**PROMPT:**
In the entries below, find the line with "let t2 := wadd" and the line with "let r := (n mod 2 ^ e)%Z in". Return those two lines and all lines between them, exactly.

**SOURCE MATERIAL:**
-------------------------
(* ===== verification/BeaconTypes.v ===== *)
(** The beacon-node types of [crates/primitives/src/beacon/]: validator registrations, known
    validators, proposer duties, fork names, the text forms of KZG commitments, versioned
    data and the blinded-block response. *)

From stdpp Require Import pretty.
From S2P Require Import Prelude External Types Blst Signer.

(** * Fork names ([fork.rs]) *)

Inductive ForkName : Type := Base | Altair | Merge | Capella | Deneb.

#[export] Instance fork_name_eq_dec : EqDecision ForkName.
Proof. solve_decision. Defined.

Definition fork_name_from_str (fork_name : string) : result ForkName string :=
  let s := to_lowercase fork_name in
  if (s =? "phase0")%string || (s =? "base")%string then Ok Base
  else if (s =? "altair")%string then Ok Altair
  else if (s =? "bellatrix")%string || (s =? "merge")%string then Ok Merge
  else if (s =? "capella")%string then Ok Capella
  else if (s =? "deneb")%string then Ok Deneb
  else Err ("unknown fork name: " ++ fork_name)%string.

(** [Display] *)
Definition fork_name_display (f : ForkName) : string :=
  match f with
  | Base => "phase0"
  | Altair => "altair"
  | Merge => "bellatrix"
  | Capella => "capella"
  | Deneb => "deneb"
  end.

(** [TryFrom<String>] and [From<ForkName> for String], the serde forms. *)
Definition fork_name_try_from (s : string) : result ForkName string := fork_name_from_str s.
Definition fork_name_into_string (f : ForkName) : string := fork_name_display f.

Record Versioned (T : Type) : Type := mkVersioned { vs_version : ForkName; vs_data : T }.
Arguments mkVersioned {T} vs_version vs_data.

Definition versioned_new {T} (version : ForkName) (data : T) : Versioned T :=
  mkVersioned version data.
Arguments vs_version {T} v.
Arguments vs_data {T} v.

(** * Formatting of KZG commitments ([kzg_commitments.rs]) *)

Definition hex_digit (n : N) : ascii :=
  if (n <? 10)%N then Ascii.ascii_of_N (48 + n) else Ascii.ascii_of_N (87 + n).

(** [{:02x}] *)
Definition byte_02x (b : byte) : string :=
  let n := Strings.Byte.to_N b in
  String (hex_digit (n / 16)) (String (hex_digit (n mod 16)) EmptyString).

Fixpoint concat_02x (l : bytes) : string :=
  match l with [] => EmptyString | b :: l' => (byte_02x b ++ concat_02x l')%string end.

Section beacon.
Context `{Ext}.

Definition BYTES_PER_COMMITMENT : N := 48.

(** [Display] shows the first and the last two bytes; [Debug] (and the serde form) all. *)
Definition kzg_display (c : KzgCommitment) : string :=
  let b := arr_bytes (kzg_0 c) in
  ("0x" ++ concat_02x (take 2 b) ++ "…" ++ concat_02x (drop 46 b))%string.

Definition kzg_debug (c : KzgCommitment) : string := serde_hex_encode (arr_bytes (kzg_0 c)).

Definition kzg_from_str (s : string) : result KzgCommitment string :=
  let? b := serde_hex_decode s in
  match array_of BYTES_PER_COMMITMENT b with
  | Some a => Ok (mkKzg a)
  | None => Err ("InvalidByteLength: got " +:+ pretty (lenN b) +:+ ", expected " +:+
                 pretty BYTES_PER_COMMITMENT)
  end.

(** The serde form: the [Debug] text out, [from_str] in. *)
Definition kzg_serialize (c : KzgCommitment) : string := kzg_debug c.
Definition kzg_deserialize (s : string) : result KzgCommitment string := kzg_from_str s.

(** * Registrations ([registrations.rs]) *)

Record ValidatorRegistrationMessage : Type := mkRegistrationMessage {
  rm_fee_recipient : Address;
  rm_gas_limit : u64;
  rm_timestamp : u64;
  rm_pubkey : BlsPublicKey
}.

Record ValidatorRegistration : Type := mkRegistration {
  vr_message : ValidatorRegistrationMessage;
  vr_signature : BlsSignature
}.

(** A struct that derives [TreeHash]: a container, which is never packed. *)
Definition derive_tree_hash {A} (root : A -> Hash256) : TreeHash A := {|
  tree_hash_type := Container;
  tree_hash_packed_encoding _ := Panics "Struct should never be packed.";
  tree_hash_packing_factor := Panics "Struct should never be packed.";
  tree_hash_root := root
|}.

#[export] Instance registration_message_signed_root : SignedRoot ValidatorRegistrationMessage :=
  derive_tree_hash (fun m => derive_root
    [tree_hash_root (rm_fee_recipient m); u64_root (rm_gas_limit m);
     u64_root (rm_timestamp m); tree_hash_root (rm_pubkey m)]).

Definition registration_verify_signature (r : ValidatorRegistration) (fork_data : ForkData) :
  bool :=
  let root := signing_root (vr_message r) (fd_compute_builder_domain fork_data) in
  bls_sig_verify (vr_signature r) (rm_pubkey (vr_message r)) root.

(** * Known validators ([known_validator.rs]) *)

Record KnownValidator : Type := mkKnownValidator {
  kv_pubkey : BlsPublicKey;
  kv_withdrawal_credentials : string;
  kv_effective_balance : string;
  kv_slashed : bool;
  kv_activation_eligibility_epoch : u64;
  kv_activation_epoch : u64;
  kv_exit_epoch : u64;
  kv_withdrawable_epoch : u64
}.

Record ValidatorEntry : Type := mkValidatorEntry {
  ve_index : u64;
  ve_balance : string;
  ve_status : string;
  ve_validator : KnownValidator
}.

Record KnownValidatorResponse : Type := mkKnownValidatorResponse {
  kvr_execution_optimistic : bool;
  kvr_finalized : bool;
  kvr_data : ValidatorEntry
}.

Definition is_active (r : KnownValidatorResponse) : bool :=
  str_contains "active" (ve_status (kvr_data r)).

(** * Duties, sync status, fork data ([proposer_duties.rs], [sync_status.rs], [fork.rs]) *)

(** The public key of a duty is the [FixedBytes<48>] of the RPC types. *)
Record ProposerDutiesData : Type := mkProposerDuty {
  pd_slot : u64;
  pd_pubkey : array 48;
  pd_validator_index : u64
}.

Record ProposerDutiesResponse : Type := mkProposerDuties { pdr_data : list ProposerDutiesData }.

Definition merge_with (self other : ProposerDutiesResponse) : list ProposerDutiesData :=
  pdr_data self ++ pdr_data other.

Record BeaconSyncStatus : Type := mkSyncStatus { ss_head_slot : u64; ss_is_syncing : bool }.
Record BeaconSyncStatusResponse : Type := mkSyncStatusResponse { ssr_data : BeaconSyncStatus }.

Record CurrentFork : Type := mkCurrentFork { cf_current_version : string }.
Record ForkDataResp : Type := mkForkDataResp {
  fdr_genesis_time : string;
  fdr_genesis_validators_root : string;
  fdr_fork : CurrentFork
}.
Record GetForkResponse : Type := mkGetForkResponse { gfr_data : ForkDataResp }.

(** * The response to a blinded block ([beacon/mod.rs]) *)

Record BlindedBlockResponse : Type := mkBlindedBlockResponse {
  bbr_execution_payload : ExecutionPayload;
  bbr_blobs_bundle : BlobsBundle
}.
End beacon.

(** * Properties *)

Section laws.
Context {X : Ext}.

(** The parser inverts the printer. *)
Lemma fork_name_roundtrip f : fork_name_from_str (fork_name_display f) = Ok f.
Proof. by destruct f. Qed.

(** The names accepted are the printed ones and the two aliases, in any case. *)
Lemma fork_name_from_str_inv s f :
  fork_name_from_str s = Ok f ->
  to_lowercase s = fork_name_display f \/
  (f = Base /\ to_lowercase s = "base") \/ (f = Merge /\ to_lowercase s = "merge").
Proof.
  unfold fork_name_from_str.
  repeat match goal with
  | |- context [(?a =? ?b)%string] => destruct (String.eqb_spec a b) as [->|?]; simpl
  end; intros [= <-]; auto.
Qed.

Lemma prefix_app pat s :
  String.prefix pat s = true <-> exists b, s = (pat ++ b)%string.
Proof.
  revert s; induction pat as [|p pat IH]; intros s; simpl.
  - split; [intros _; by exists s | by destruct s].
  - destruct s as [|c s]; simpl; [split; [done | by intros [b [=]]]|].
    destruct (ascii_dec p c) as [->|Hne]; [rewrite IH|]; split.
    + intros [b ->]. by exists b.
    + intros [b [= ->]]. by exists b.
    + done.
    + intros [b [= ]]. congruence.
Qed.

Lemma str_contains_spec pat s :
  str_contains pat s = true <-> exists a b, s = (a ++ pat ++ b)%string.
Proof.
  induction s as [|c s IH]; unfold str_contains; fold str_contains;
    rewrite orb_true_iff, prefix_app.
  - split.
    + intros [[b Hb]|]; [|done]. by exists EmptyString, b.
    + intros (a & b & Hab). destruct a; [|done]. left. by exists b.
  - rewrite IH. split.
    + intros [[b Hb]|(a & b & ->)]; [by exists EmptyString, b | by exists (String c a), b].
    + intros (a & b & Hab). destruct a as [|c' a]; simpl in *.
      * left. by exists b.
      * injection Hab as -> ->. right. by exists a, b.
Qed.

Context {L : ExtLaws X}.

(** The serde form of a commitment parses back to it. *)
Lemma kzg_roundtrip c : kzg_from_str (kzg_debug c) = Ok c.
Proof.
  unfold kzg_from_str, kzg_debug. rewrite serde_hex_decode_encode. simpl.
  rewrite array_of_bytes. by destruct c.
Qed.
End laws.

Section main.
Context {X : Ext}.

(** Fork names: the parser inverts the printer, and accepts, in any case, exactly the printed
    names and the aliases [base] and [merge]. *)
Theorem fork_name_parse f s g :
  fork_name_from_str (fork_name_display f) = Ok f /\
  (fork_name_from_str s = Ok g <->
   to_lowercase s = fork_name_display g \/
   (g = Base /\ to_lowercase s = "base") \/ (g = Merge /\ to_lowercase s = "merge")).
Proof.
  split; [apply fork_name_roundtrip |]. split; [apply fork_name_from_str_inv |].
  unfold fork_name_from_str. intros [->|[[-> ->]|[-> ->]]]; [by destruct g | done | done].
Qed.

(** A validator is active exactly when its status contains the word [active] somewhere,
    which the statuses [active_ongoing], [active_exiting] and [active_slashed] of the beacon
    API do. *)
Theorem is_active_substring r :
  is_active r = true <-> exists a b, ve_status (kvr_data r) = (a ++ "active" ++ b)%string.
Proof. apply str_contains_spec. Qed.

Context {L : ExtLaws X}.

(** The text form of a KZG commitment parses back to it, and a text is accepted only when it
    holds 48 bytes, which are then the commitment. *)
Theorem kzg_text_roundtrip c s :
  kzg_from_str (kzg_debug c) = Ok c /\
  (forall c', kzg_from_str s = Ok c' <-> serde_hex_decode s = Ok (arr_bytes (kzg_0 c'))).
Proof.
  split; [apply kzg_roundtrip |]. intros c'. unfold kzg_from_str, BYTES_PER_COMMITMENT.
  destruct (serde_hex_decode s) as [b|e]; simpl; [|naive_solver].
  destruct (array_of 48 b) as [a|] eqn:Ha.
  - apply array_of_Some in Ha as <-. split; [by intros [= <-] |].
    destruct c' as [a']. intros [= Heq]. do 2 f_equal. by apply array_eq.
  - apply array_of_None in Ha. split; [done |]. intros [= ->]. by rewrite array_len in Ha.
Qed.
End main.
(* ===== verification/Sha256.v ===== *)
(** SHA-256 (FIPS 180-4), on integers: the hash of two chunks under the trees of [Merkle.v].  The
    round constants and the initial state are computed from their definition, the fractional
    parts of the roots of the first primes. *)

From S2P Require Import Prelude External Merkle.

Local Open Scope Z_scope.

Definition word_mask : Z := 2 ^ 32 - 1.
Definition wadd (x y : Z) : Z := Z.land (x + y) word_mask.
Definition rotr (n x : Z) : Z := Z.lor (Z.shiftr x n) (Z.land (Z.shiftl x (32 - n)) word_mask).
Definition xor3 (x y z : Z) : Z := Z.lxor x (Z.lxor y z).

(** ** Constants *)

Definition is_prime (n : nat) : bool :=
  forallb (fun d => negb (n mod d =? 0)%nat) (seq 2 (n - 2)).

Definition primes (count : nat) : list Z :=
  Z.of_nat <$> take count (List.filter is_prime (seq 2 310)).

(** The integer cube root, bit by bit from [2 ^ n]. *)
Fixpoint cube_root (n : nat) (r x : Z) : Z :=
  let s := r + 2 ^ Z.of_nat n in
  let r := if s * s * s <=? x then s else r in
  match n with O => r | S n => cube_root n r x end.

Definition round_constants : list Z :=
  Eval vm_compute in (fun p => Z.land (cube_root 36 0 (p * 2 ^ 96)) word_mask) <$> primes 64.

Definition initial_state : list Z :=
  Eval vm_compute in (fun p => Z.land (Z.sqrt (p * 2 ^ 64)) word_mask) <$> primes 8.

(** ** Words of a message *)

Definition be_word (l : bytes) : Z := foldl (fun acc b => acc * 256 + byte_val b) 0 l.

Definition be_bytes (n : nat) (z : Z) : bytes := reverse (le_bytes n z).

(** The message, a set bit, zeros, and its length in bits, in blocks of 64 bytes. *)
Definition padded (msg : bytes) : bytes :=
  let zeros := (55 - Z.of_nat (length msg)) mod 64 in
  msg ++ Byte.x80 :: replicate (Z.to_nat zeros) Byte.x00 ++
    be_bytes 8 (8 * Z.of_nat (length msg)).

Fixpoint words (n : nat) (l : bytes) : list Z :=
  match n with O => [] | S n => be_word (take 4 l) :: words n (drop 4 l) end.

(** The schedule of a block: its sixteen words and 48 more, [window] the last sixteen, the
    latest first. *)
Fixpoint schedule_words (n : nat) (window : list Z) : list Z :=
  match n with
  | O => []
  | S n =>
      let w i := nth i window 0 in
      let s0 := xor3 (rotr 7 (w 14%nat)) (rotr 18 (w 14%nat)) (Z.shiftr (w 14%nat) 3) in
      let s1 := xor3 (rotr 17 (w 1%nat)) (rotr 19 (w 1%nat)) (Z.shiftr (w 1%nat) 10) in
      let next := wadd (wadd s1 (w 6%nat)) (wadd s0 (w 15%nat)) in
      next :: schedule_words n (next :: take 15 window)
  end.

(** ** Compression *)

Definition round (state : list Z) (kw : Z * Z) : list Z :=
  match state with
  | [a; b; c; d; e; f; g; h] =>
      let ch := Z.lxor (Z.land e f) (Z.land (Z.lxor e word_mask) g) in
      let maj := xor3 (Z.land a b) (Z.land a c) (Z.land b c) in
      let t1 := wadd (wadd h (xor3 (rotr 6 e) (rotr 11 e) (rotr 25 e)))
                  (wadd ch (wadd kw.1 kw.2)) in
      let t2 := wadd (xor3 (rotr 2 a) (rotr 13 a) (rotr 22 a)) maj in
      [wadd t1 t2; a; b; c; wadd d t1; e; f; g]
  | _ => state
  end.

Definition compress (state : list Z) (block : bytes) : list Z :=
  let first := words 16 block in
  let w := first ++ schedule_words 48 (reverse first) in
  zip_with wadd state (foldl round state (zip round_constants w)).

Fixpoint compress_all (blocks : nat) (state : list Z) (l : bytes) : list Z :=
  match blocks with
  | O => state
  | S n => compress_all n (compress state (take 64 l)) (drop 64 l)
  end.

Definition sha256 (msg : bytes) : array 32 :=
  let l := padded msg in
  pad_to 32 (mjoin (be_bytes 4 <$> compress_all (length l / 64) initial_state l)).

Definition sha_hash2 (a b : Hash256) : Hash256 := sha256 (arr_bytes a ++ arr_bytes b).
(* ===== verification/Metrics.v ===== *)
(** The metrics of the relay ([crates/primitives/src/metrics/mod.rs]): the calls recorded on
    its gauges and counters, and the conversion of integers to the [f64] a gauge holds. *)

From S2P Require Import Prelude.

(** [n as f64] for an unsigned integer: the nearest multiple of the unit in the last place of
    a 53-bit significand, ties to even.  The double is given by its (integral) value. *)
Definition u64_as_f64 (n : Z) : Z :=
  if (n <? 2 ^ 53)%Z then n
  else
    let e := (Z.log2 n - 52)%Z in
    let q := (n / 2 ^ e)%Z in
    let r := (n mod 2 ^ e)%Z in
    let half := (2 ^ (e - 1))%Z in
    let up := if (r <? half)%Z then 0%Z
              else if (half <? r)%Z then 1%Z
              else (q mod 2)%Z in
    ((q + up) * 2 ^ e)%Z.

Inductive Gauge : Type :=
| GProposalSlot | GBlock
| GRegisteredValidators | GKnownValidators | GHeaderValues | GTxCount
| GBlindedBlockLatency | GHeaderLatency.

Inductive Counter : Type := CHeaders | CBlindedBlocks | CRelayedBlocks | CNonRelayedBlocks.

#[export] Instance gauge_eq_dec : EqDecision Gauge.
Proof. solve_decision. Defined.
#[export] Instance counter_eq_dec : EqDecision Counter.
Proof. solve_decision. Defined.

Inductive MetricOp : Type :=
| GaugeSet (g : Gauge) (v : Z)
| CounterInc (c : Counter) (by_ : Z).

(** * The methods of [Chain] and [Relay] *)

Definition set_proposal_slot (slot : u64) : MetricOp := GaugeSet GProposalSlot (u64_as_f64 slot).
Definition set_block (block : u64) : MetricOp := GaugeSet GBlock (u64_as_f64 block).
Definition set_blinded_block_latency (latency : u64) : MetricOp :=
  GaugeSet GBlindedBlockLatency (u64_as_f64 latency).
Definition set_header_latency (latency : u64) : MetricOp :=
  GaugeSet GHeaderLatency (u64_as_f64 latency).
Definition set_registered_validators (count : N) : MetricOp :=
  GaugeSet GRegisteredValidators (u64_as_f64 (Z.of_N count)).
Definition set_known_validators (count : u64) : MetricOp :=
  GaugeSet GKnownValidators (u64_as_f64 count).
Definition inc_headers : MetricOp := CounterInc CHeaders 1.
Definition set_header_values (value : u64) : MetricOp :=
  GaugeSet GHeaderValues (u64_as_f64 value).
Definition set_tx_count (count : N) : MetricOp := GaugeSet GTxCount (u64_as_f64 (Z.of_N count)).
Definition inc_blinded_blocks : MetricOp := CounterInc CBlindedBlocks 1.
Definition inc_relayed_blocks : MetricOp := CounterInc CRelayedBlocks 1.
Definition inc_non_relayed_blocks : MetricOp := CounterInc CNonRelayedBlocks 1.

(** What an exporter shows after a sequence of calls (latest first): the last value set, the
    sum of the increments. *)
Definition gauge_value (g : Gauge) (ops : list MetricOp) : option Z :=
  head (omap (fun o => match o with
                       | GaugeSet g' v => if decide (g' = g) then Some v else None
                       | CounterInc _ _ => None
                       end) ops).

Definition counter_value (c : Counter) (ops : list MetricOp) : Z :=
  fold_right Z.add 0%Z
    (omap (fun o => match o with
                    | CounterInc c' n => if decide (c' = c) then Some n else None
                    | GaugeSet _ _ => None
                    end) ops).

(** * Properties *)

Lemma u64_as_f64_exact n : (n <= 2 ^ 53)%Z -> u64_as_f64 n = n.
Proof.
  intros Hn. unfold u64_as_f64. destruct (Z.ltb_spec n (2 ^ 53)) as [|Hge]; [done |].
  assert (n = 2 ^ 53)%Z as -> by lia. reflexivity.
Qed.

(** The rounding step: the result is at most half a unit away. *)
Lemma f64_round_half q r e :
  (0 < e)%Z -> (0 <= r < 2 ^ e)%Z ->
  let up := if (r <? 2 ^ (e - 1))%Z then 0%Z
            else if (2 ^ (e - 1) <? r)%Z then 1%Z else (q mod 2)%Z in
  (Z.abs ((q + up) * 2 ^ e - (q * 2 ^ e + r)) <= 2 ^ (e - 1))%Z.
Proof.
  intros He Hr up.
  assert (2 ^ e = 2 * 2 ^ (e - 1))%Z as H2 by (rewrite <-Z.pow_succ_r by lia; f_equal; lia).
  pose proof (Z.mod_pos_bound q 2 ltac:(lia)).
  replace ((q + up) * 2 ^ e - (q * 2 ^ e + r))%Z with (up * 2 ^ e - r)%Z by ring.
  subst up. rewrite H2 in *.
  destruct (Z.ltb_spec r (2 ^ (e - 1))); [lia |].
  destruct (Z.ltb_spec (2 ^ (e - 1)) r); [lia |].
  assert (q mod 2 = 0 \/ q mod 2 = 1)%Z as [-> | ->] by lia; lia.
Qed.

Lemma u64_as_f64_error_ n :
  (0 <= n)%Z -> (2 ^ 53 * Z.abs (u64_as_f64 n - n) <= n)%Z.
Proof.
  intros Hn. unfold u64_as_f64. destruct (Z.ltb_spec n (2 ^ 53)) as [Hlt|Hge].
  - rewrite Z.sub_diag. simpl. lia.
  - set (e := (Z.log2 n - 52)%Z).
    assert (53 <= Z.log2 n)%Z as Hlog by (apply Z.log2_le_pow2; lia).
    pose proof (Z.log2_spec n ltac:(lia)) as [Hlo _].
    pose proof (Z.mod_pos_bound n (2 ^ e) ltac:(apply Z.pow_pos_nonneg; lia)) as Hr.
    pose proof (f64_round_half (n / 2 ^ e) (n mod 2 ^ e) e ltac:(lia) Hr) as Hround.
    cbv zeta in Hround |- *.
    assert (n / 2 ^ e * 2 ^ e + n mod 2 ^ e = n)%Z as Hdm.
    { rewrite (Z.mul_comm (n / _)). symmetry. apply Z.div_mod. lia. }
    rewrite Hdm in Hround.
    transitivity (2 ^ 53 * 2 ^ (e - 1))%Z.
    + apply Z.mul_le_mono_nonneg_l; [lia | exact Hround].
    + rewrite <-Z.pow_add_r by lia. replace (53 + (e - 1))%Z with (Z.log2 n) by lia. exact Hlo.
Qed.

Lemma counter_value_app c l1 l2 :
  counter_value c (l1 ++ l2) = (counter_value c l1 + counter_value c l2)%Z.
Proof.
  unfold counter_value. rewrite omap_app.
  induction (omap _ l1) as [|n l IH]; simpl; [done | rewrite IH; lia].
Qed.

Definition counter_delta (c : Counter) (o : MetricOp) : Z :=
  match o with
  | CounterInc c' n => if decide (c' = c) then n else 0
  | GaugeSet _ _ => 0
  end.

Lemma counter_value_cons c o ops :
  counter_value c (o :: ops) = (counter_delta c o + counter_value c ops)%Z.
Proof. destruct o as [|c' n]; unfold counter_value; simpl; [done |]. by case_decide. Qed.

(** The integer a gauge shows is the recorded [u64] up to a relative error of [2^-53], and
    exactly up to [2^53]. *)
Theorem u64_as_f64_error n :
  (0 <= n)%Z ->
  (2 ^ 53 * Z.abs (u64_as_f64 n - n) <= n)%Z /\ ((n <= 2 ^ 53)%Z -> u64_as_f64 n = n).
Proof. split; [by apply u64_as_f64_error_ | by apply u64_as_f64_exact]. Qed.

#[global] Arguments counter_value : simpl never.
#[global] Arguments u64_as_f64 : simpl never.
-------------------------
**ANSWER SPACE:**
      let t2 := wadd (xor3 (rotr 2 a) (rotr 13 a) (rotr 22 a)) maj in
      [wadd t1 t2; a; b; c; wadd d t1; e; f; g]
  | _ => state
  end.

Definition compress (state : list Z) (block : bytes) : list Z :=
  let first := words 16 block in
  let w := first ++ schedule_words 48 (reverse first) in
  zip_with wadd state (foldl round state (zip round_constants w)).

Fixpoint compress_all (blocks : nat) (state : list Z) (l : bytes) : list Z :=
  match blocks with
  | O => state
  | S n => compress_all n (compress state (take 64 l)) (drop 64 l)
  end.

Definition sha256 (msg : bytes) : array 32 :=
  let l := padded msg in
  pad_to 32 (mjoin (be_bytes 4 <$> compress_all (length l / 64) initial_state l)).

Definition sha_hash2 (a b : Hash256) : Hash256 := sha256 (arr_bytes a ++ arr_bytes b).
(* ===== verification/Metrics.v ===== *)
(** The metrics of the relay ([crates/primitives/src/metrics/mod.rs]): the calls recorded on
    its gauges and counters, and the conversion of integers to the [f64] a gauge holds. *)

From S2P Require Import Prelude.

(** [n as f64] for an unsigned integer: the nearest multiple of the unit in the last place of
    a 53-bit significand, ties to even.  The double is given by its (integral) value. *)
Definition u64_as_f64 (n : Z) : Z :=
  if (n <? 2 ^ 53)%Z then n
  else
    let e := (Z.log2 n - 52)%Z in
    let q := (n / 2 ^ e)%Z in
    let r := (n mod 2 ^ e)%Z in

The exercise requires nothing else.